E’ in corso da ieri mattina, in Via Emanuele De Deo a Napoli, una maratona che durerà appena 48 ore e che mira a ridare splendore allo storico murales di Maradona, che dal 1990 campeggia maestoso sulla facciata di un palazzo a sei piani. El Pibe de Oro, ormai scolorito dall’inesorabile trascorrere del tempo, sta tornando alla luce grazie all’intervento di Salvatore Iodice, famoso artista di fama internazionale che proprio nei Quartieri Spagnoli ha la propria bottega.

Già da tempo l’artista nutriva il desiderio di metter mano a quel progetto, desiderio ostacolato però dalla carenza di fondi da investire nel restauro. Iodice non si è perso d’animo e ha iniziato nella propria bottega una raccolta fondi. Tuttavia, solo grazie alla collaborazione di altre attività commerciali della zona e di molti degli abitanti dei Quartieri Spagnoli, è stato possibile raccogliere una somma di denaro sufficiente a rendere possibile il restauro.

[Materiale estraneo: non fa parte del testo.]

(* ===== verification/ChannelUtils.v ===== *)
(** * Channel utilities

    Model of the decisions in [features/channels/lib/channel-utils.ts]: masking and
    counting of keys, lists of models, settings texts, channels that need attention,
    the grouping of channels by tag and the removal of repeated keys.

    Labels, icons and the formatting of money and time are presentation; the sorting
    of group names compares in the browser's collation and is left out.

    Numbers are IEEE doubles.  The table rows are objects that the loop keeps
    updating; every row is in the map and in the result at once, so one map from
    tags to rows in insertion order stands for both. *)

From S2P Require Import Prelude JsValue JsText.

(** [number | null | undefined] *)
Inductive nnum := NUndefined | NNull | NNum (n : num).

(** [a === b] *)
Definition nnum_eqb (a b : nnum) : bool :=
  match a, b with
  | NUndefined, NUndefined | NNull, NNull => true
  | NNum x, NNum y => num_eqb x y
  | _, _ => false
  end.

Inductive MultiKeyMode := random | polling.

Record ChannelInfo := MkChannelInfo {
  is_multi_key : bool; multi_key_size : num; multi_key_status_list : option (list (jstr * num));
  multi_key_disabled_reason : option (list (jstr * jstr)); multi_key_disabled_time : option (list (jstr * num));
  multi_key_polling_index : num; multi_key_mode : MultiKeyMode;
}.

Dopo circa un anno di raccolta fondi e con un budget di mille euro finalmente a disposizione, Iodice ha contattato l’assessore alle Politiche Giovanili e alla Creatività del Comune di Napoli, Alessandra Clemente, per ottenere una gru che gli consentisse di arrampicarsi sul palazzo e restaurare il famoso murales. Ed è così che nel giro di un mese si è riusciti ad ottenere, grazie alla collaborazione della Citelum (società che si occupa della gestione degli impianti di pubblica illuminazione del Comune di Napoli), un carrello elevatore a completa disposizione di Iodice per 48 ore.

Il restauro del murales ha rappresentato un evento che ha donato gioia all’intero quartiere, compreso il signor Ciro, proprietario dell’appartamento che affaccia sul volto del Pide de Oro. Si tratta di una finestra completamente abusiva che però era già lì quando il signor Ciro ha acquistato l’appartamento. Anche lui, come molti abitanti del quartiere, non ha esitato a collaborare, aprendo le porte di casa sua a Iodice e ai suoi collaboratori.

In questi giorni di grande gioia per il ritorno di un simbolo che si credeva perduto, un pensiero va inevitabilmente a Mario Filardi, giovane abitante dei quartieri spagnoli che trent’anni fa realizzò, con i pochi materiali a disposizione, il più grande Maradona che la città di Napoli abbia mai visto. Mario oggi non c’è più, è scomparso misteriosamente in Olanda anni fa, tuttavia le sue opere continuano a vivere nei Quartieri Spagnoli ed è a esse che Iodice intende dedicarsi negli anni a venire.